Statistics Canada estimates that between 4% and 10% of senior citizens are victims of elder abuse. In fact, elder abuse is a significant problem across North America, Dr. Kieran Murphy told attendees at the Canadian Association of Radiologists (CAR) annual scientific meeting. However, physicians currently report only about 2% of cases for several reasons, including uncertainty of diagnostic validity, he noted.
"In other words, in falls or other traumas that occur commonly in the elderly, how do you differentiate the accident from an injury that is not accidental?" asked Murphy, who is vice chair and director of research in the Joint Department of Medical Imaging at the University of Toronto and the University Health Network. "Just as in the case of shaken-baby syndrome, context is critical for a conclusive diagnosis."
The context of elder abuse
To get a fix on the pattern of physical injuries associated with elder abuse, the team searched PubMed, CINAHL, Embase, and Trip databases. In addition, to fully understand the general context of elder abuse, they met with nurses from various senior-care organizations in Ontario, and with Dr. Roger Skinner, the supervising regional coroner for Eastern Ontario and the former chair of a committee examining suspicious deaths of elderly Ontario residents.
The team uncovered a handful of relevant papers, which together include 1,100 cases of suspected elder abuse. They determined that the physical findings almost always comprise cranial, maxillofacial, periorbital, dental, laryngeal, and/or to a lesser extent upper extremity and torso injury.
For example, a review of 15 autopsies of elder-abuse victims in Japan indicated that subdural hemorrhage was the most common cause of death (Legal Medicine, March 2003, Vol. 5:1, pp. 7-14).
"Those of us who read head scans are often struck by the [large] number of subdural hemorrhages in elderly patients," Murphy said.
Murphy and colleagues also confirmed that while each of these injury types is nonspecific to elder abuse, their distribution and extent are not congruent with accidental injury. For example, abuse victims have bruises that are usually larger than those seen with accidental injury and are located on the face, lateral right arm, or posterior torso (Journal of the American Geriatrics Society, July 2009, Vol. 57:7, pp. 1191-1196). Moreover, a Brazilian review of 87 cases of elder abuse showed that 33.5% had unspecified superficial shoulder and arm trauma (Latin American Journal of Nursing, May-June 2008, Vol. 16:3, pp. 465-470)

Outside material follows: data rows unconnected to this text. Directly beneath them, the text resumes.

(* ===== verification/DrSession.v ===== *)
(** The client side of a 1:1 session: web/src/lib/drProtocol.ts (handshake until
    confirmed, omitted KEM ciphertext), the key tables of web/src/lib/keychainDb.ts
    and the double-ratchet branches of web/src/utils/crypto.ts
    (doEncryptMessage, decryptMessage). Tables hold the plaintext values: what
    goes to disk is wrapped by encrypt_session_key and unwrapped by
    decrypt_session_key (Sodium.session_key_roundtrip). *)
From S2P Require Import Prelude Bytes Base64 Utf8 PqWire Envelope Sodium DoubleRatchet Text.
From stdpp Require Import pretty.
From Stdlib Require Import Ascii.
#[local] Open Scope Z_scope.
Import DR.

(** ** Protocol fields kept by the client *)
Module DrProtocol.

Inductive RatchetWireVersion := v1 | v2.
Inductive Direction := A2B | B2A.

Record DrHandshakePayload := mkHandshakePayload {
  initiatorCiphertexts : string; otpkId : option Z; handshakeVersion : option Z;
  initiatorSigningKeyV2 : option string }.

(** The outer [option] is [undefined], the inner one [null]. *)
Record DrProtocolStateView := mkView {
  peerSessionConfirmed : option bool;
  pendingHandshake : option (option DrHandshakePayload);
  peerAckedKem : option (option string);
  ratchetVersion : option (option RatchetWireVersion);
  peerAckRatchetVersion : option (option RatchetWireVersion);
  spqrAuthKey : option string;
  spqrDirection : option Direction }.

Definition empty_view : DrProtocolStateView := mkView None None None None None None None.

Definition truthy (o : option bool) : bool := default false o.

Definition shouldIncludeHandshake (s : DrProtocolStateView) (justEstablished : bool) : bool :=
  if justEstablished then true else
  if truthy (peerSessionConfirmed s) then false else
  match pendingHandshake s with Some (Some _) => true | _ => false end.

Definition getHandshakePayload (s : DrProtocolStateView) : option DrHandshakePayload :=
  if truthy (peerSessionConfirmed s) then None else default None (pendingHandshake s).

Definition shouldOmitRatchetCt (acked current : option string) : bool :=
  match acked, current with
  | Some a, Some c =>
      if bool_decide (a = ""%string) || bool_decide (c = ""%string) then false
      else bool_decide (a = c)
  | _, _ => false
  end.

(** [patch ?? previous], [undefined] meaning absent. *)
Definition over {A} (patch previous : option A) : option A :=
  match patch with Some _ => patch | None => previous end.
(* ===== verification/DrSystem.v ===== *)
(** Two devices in a double-ratchet session over a network that may delay,
    reorder and duplicate messages: the step relation, its invariant, and the
    delivery theorem. The operations are those of DrSession. *)
From S2P Require Import Prelude Bytes Base64 Utf8 PqWire Envelope Sodium DoubleRatchet DrSession.
Import DR DrProtocol KeyTables Client.

Inductive role := Alice | Bob.
#[global] Instance role_eq_dec : EqDecision role.
Proof. solve_decision. Defined.
Definition other (r : role) : role := match r with Alice => Bob | Bob => Alice end.

Record sent := mkSent { m_from : role; m_id : string; m_wire : wire; m_text : jstr }.

Record sys := mkSys { dev : role -> device; net : list sent; keys : list bytes }.

Definition upd {A} (f : role -> A) (r : role) (a : A) : role -> A :=
  fun r' => if decide (r' = r) then a else f r'.

Section System.
Context `{SodiumLaws} {text : Type}.
Context (sealPayload : text -> option string -> jstr).
Context (payloadAck : jstr -> option string).
Context (to_string : bytes -> result jstr).
Context (peerVersion : jstr -> option RatchetWireVersion).
Context (conv : string).

Abbreviation encrypt := (encrypt_v1 sealPayload).
Abbreviation decrypt := (decrypt_v1 payloadAck to_string).

(** Sending appends to the network; delivering hands any message ever sent to
    its addressee, and leaves it in the network. A generated KEM key is new, and
    the addressee's table of skipped keys stays below its cap. *)
Inductive step (σ : sys) : sys -> Prop :=
| step_send r nonce mid t version state d' w :
    ratchetSessions (dev σ r) !! conv = Some state -> blen nonce = 24 ->
    mid ∉ m_id <$> net σ ->
    encrypt nonce (dev σ r) conv (Some mid) state None version t = Ok (d', w) ->
    step σ (mkSys (upd (dev σ) r d')
      (mkSent r mid w (sealPayload t (truthy_str (s_KEMr (worker state)))) :: net σ) (keys σ))
| step_deliver m seed rnd rnds d' res :
    m ∈ net σ -> (kem_keypair seed).1 ∉ keys σ ->
    decrypt seed rnd rnds (dev σ (other (m_from m))) conv (Some (m_id m)) peerVersion
      (w_dr (m_wire m)) (w_ciphertext (m_wire m)) = (d', res) ->
    (length (skippedTable d') < 199)%nat ->
    step σ (mkSys (upd (dev σ) (other (m_from m)) d') (net σ) ((kem_keypair seed).1 :: keys σ)).

(** The two ends after X3DH: the initiator ran [dr_init_alice], the responder
    [dr_init_bob], on the same session key. *)
Definition fresh_device (st : DoubleRatchetState) (v : DrProtocolStateView) : device :=
  mkDevice {[ conv := mkPersisted st v ]} [] ∅.

Definition initial (σ : sys) : Prop :=
  exists seedA seedB rnd sk sa sb va vb,
    blen sk = 32 /\ (kem_keypair seedA).1 <> (kem_keypair seedB).1 /\
    dr_init_alice seedA rnd sk (kem_keypair seedB).1 = Ok sa /\
    dr_init_bob sk (Some (kem_keypair seedB).1, (kem_keypair seedB).2) = Ok sb /\
    default None (peerAckedKem va) = None /\ default None (peerAckedKem vb) = None /\
    dev σ Alice = fresh_device sa va /\ dev σ Bob = fresh_device sb vb /\ net σ = [] /\
    keys σ = [(kem_keypair seedA).1; (kem_keypair seedB).1].

(** ** Ghost state *)

(** Chain [i] is sent by Alice when [i] is odd and by Bob when it is even; chain
    0 stands for Bob's signed prekey and carries no messages. *)
Record chain := mkChain { c_seed : bytes; c_ct : bytes; c_rk : bytes; c_ck : bytes }.
Definition c_pk (c : chain) : bytes := (kem_keypair (c_seed c)).1.
Definition c_pkB64 (c : chain) : string := to_base64 (c_pk c).
Definition owner (i : nat) : role := if Nat.even i then Bob else Alice.

Definition prev (cs : list chain) (s : nat) : option chain :=
  match s with S i => cs !! i | 0%nat => None end.
Definition recv_chain (cs : list chain) (s : nat) : option chain :=
  match s with S (S i) => cs !! S i | _ => None end.
Definition send_chain (cs : list chain) (s : nat) : option chain :=
  match s with S _ => cs !! s | 0%nat => None end.
(** How many messages were sent on the chain before the one of this party. *)
Definition count_before (cnt : nat -> nat) (s : nat) : nat :=
  match s with S (S i) => cnt i | _ => 0%nat end.

Record chains_ok (ks : list bytes) (cs : list chain) (cnt : nat -> nat) : Prop := {
  co_link : forall i c c', cs !! i = Some c -> cs !! S i = Some c' ->
    exists ss, kem_dec (c_ct c') (kem_keypair (c_seed c)).2 = Ok ss /\
      (c_rk c', c_ck c') = derive (c_rk c) ss /\ c_ct c' <> [];
  co_rk : forall c, c ∈ cs -> blen (c_rk c) = 32 /\ c_pk c ∈ ks;
  co_nodup : NoDup (map c_pk cs);
  co_zero : cnt 0%nat = 0%nat;
  co_out : forall i, (length cs <= i)%nat -> cnt i = 0%nat }.

Definition runtime (cs : list chain) (cnt : nat -> nat) (s nr : nat)
  (sk : gmap string string) (mc la : option Z) (c : chain) : RuntimeDoubleRatchetState :=
  mkRT (Some (kem_keypair (c_seed c))) (c_pk <$> prev cs s) (c_ct <$> send_chain cs s)
    (Some (c_rk c)) ((fun c => chain_key (c_ck c) (cnt s)) <$> send_chain cs s)
    ((fun c => chain_key (c_ck c) nr) <$> recv_chain cs s)
    (Z.of_nat (cnt s)) (Z.of_nat nr) (Z.of_nat (count_before cnt s)) sk mc la.

Definition recv_bound (cnt : nat -> nat) (s : nat) : nat :=
  match s with S (S i) => cnt (S i) | _ => 0%nat end.

(** The session stored by a party that sends on chain [s] and expects message
    [nr] of chain [s - 1]; [peer] is the chain the other party sends on. *)
Definition party_ok (d : device) (cs : list chain) (cnt : nat -> nat) (s nr peer : nat) : Prop :=
  (nr <= recv_bound cnt s)%nat /\
  exists c st sk mc la,
    cs !! s = Some c /\ ratchetSessions d !! conv = Some st /\
    worker st = serializeState (runtime cs cnt s nr sk mc la c) /\
    (forall a, default None (peerAckedKem (view st)) = Some a ->
       exists i ci, cs !! i = Some ci /\ a = c_pkB64 ci /\ (i < peer)%nat).

(** Message number [j] of chain [i]. *)
Definition msg_at (cs : list chain) (cnt : nat -> nat) (idx : role -> nat) (m : sent)
  (i j : nat) (c : chain) : Prop :=
  cs !! i = Some c /\ i <> 0%nat /\ owner i = m_from m /\ (j < cnt i)%nat /\
  kemPk (w_dr (m_wire m)) = c_pkB64 c /\ n (w_dr (m_wire m)) = Z.of_nat j /\
  pn (w_dr (m_wire m)) = Z.of_nat (count_before cnt i) /\
  (ct (w_dr (m_wire m)) = to_base64 (c_ct c) \/
   (ct (w_dr (m_wire m)) = ""%string /\ (i < idx (other (m_from m)))%nat)) /\
  (exists nonce, blen nonce = 24 /\
     w_ciphertext (m_wire m) = wire_ct nonce (utf8_encode (m_text m)) (msg_key (c_ck c) j)) /\
  exists t c', prev cs i = Some c' /\ m_text m = sealPayload t (Some (c_pkB64 c')).

Definition passed (s nr i j : nat) : Prop := (S i < s)%nat \/ (S i = s /\ (j < nr)%nat).

Definition hk_of (c : chain) (j : nat) : string := headerKey conv (c_pkB64 c) (Z.of_nat j).

(** The key tables: every entry is right, and every passed message is kept. *)
Record keys_ok (d : device) (r : role) (cs : list chain) (cnt : nat -> nat) (idx : role -> nat)
  (s nr : nat) (msgs : list sent) : Prop := {
  ko_table : tbl_ok (skippedTable d);
  ko_skipped : forall k v, tbl_get (skippedTable d) k = Some v ->
    exists i j c, cs !! i = Some c /\ k = hk_of c j /\ v = to_base64 (msg_key (c_ck c) j);
  ko_cached : forall id mk, messageKeys d !! id = Some mk ->
    exists m i j c, m ∈ msgs /\ m_id m = id /\ msg_at cs cnt idx m i j c /\
      mk = msg_key (c_ck c) j;
  ko_kept : forall m i j c, m ∈ msgs -> m_from m <> r -> msg_at cs cnt idx m i j c ->
    passed s nr i j ->
    is_Some (messageKeys d !! m_id m) \/ is_Some (tbl_get (skippedTable d) (hk_of c j)) }.

Record inv_at (σ : sys) (cs : list chain) (cnt : nat -> nat) (idx nr : role -> nat) : Prop := {
  iv_chains : chains_ok (keys σ) cs cnt;
  iv_owner : forall r, owner (idx r) = r;
  iv_ahead : forall r, idx r = S (idx (other r)) \/ idx (other r) = S (idx r);
  iv_len : forall r, length cs = S (Nat.max (idx r) (idx (other r)));
  iv_party : forall r, party_ok (dev σ r) cs cnt (idx r) (nr r) (idx (other r));
  iv_ids : NoDup (m_id <$> net σ);
  iv_msgs : forall m, m ∈ net σ -> exists i j c, msg_at cs cnt idx m i j c;
  iv_uniq : forall m m' i j c c', m ∈ net σ -> m' ∈ net σ ->
    msg_at cs cnt idx m i j c -> msg_at cs cnt idx m' i j c' -> m = m';
  iv_keys : forall r, keys_ok (dev σ r) r cs cnt idx (idx r) (nr r) (net σ) }.

Definition inv (σ : sys) : Prop := exists cs cnt idx nr, inv_at σ cs cnt idx nr.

One of the other elements of the pattern for physical elder-abuse is that the victims are likely to have neurological deficit or dementia -- a well-documented risk factor for abuse. In addition, they are likely to have signs of neglect, such as being significantly underweight or having decubitus ulcers or poor hygiene.
Furthermore, the perpetrators are usually not formal caregivers, but rather informal caregivers such as the victim's child, grandchild, or daughter- or son-in-law. Often the victim is also socially isolated, and the caregiver/perpetrator has a history of mental illness or depression or alcohol or drug abuse.
"Knowing this pattern, we could develop a tool for screening for physical abuse in the elderly, such as an elder-abuse suspicion index, which could be used in community health clinics and emergency departments," Murphy said. "The key is that the physical findings have to be put in a social context in order to avoid overinterpretation."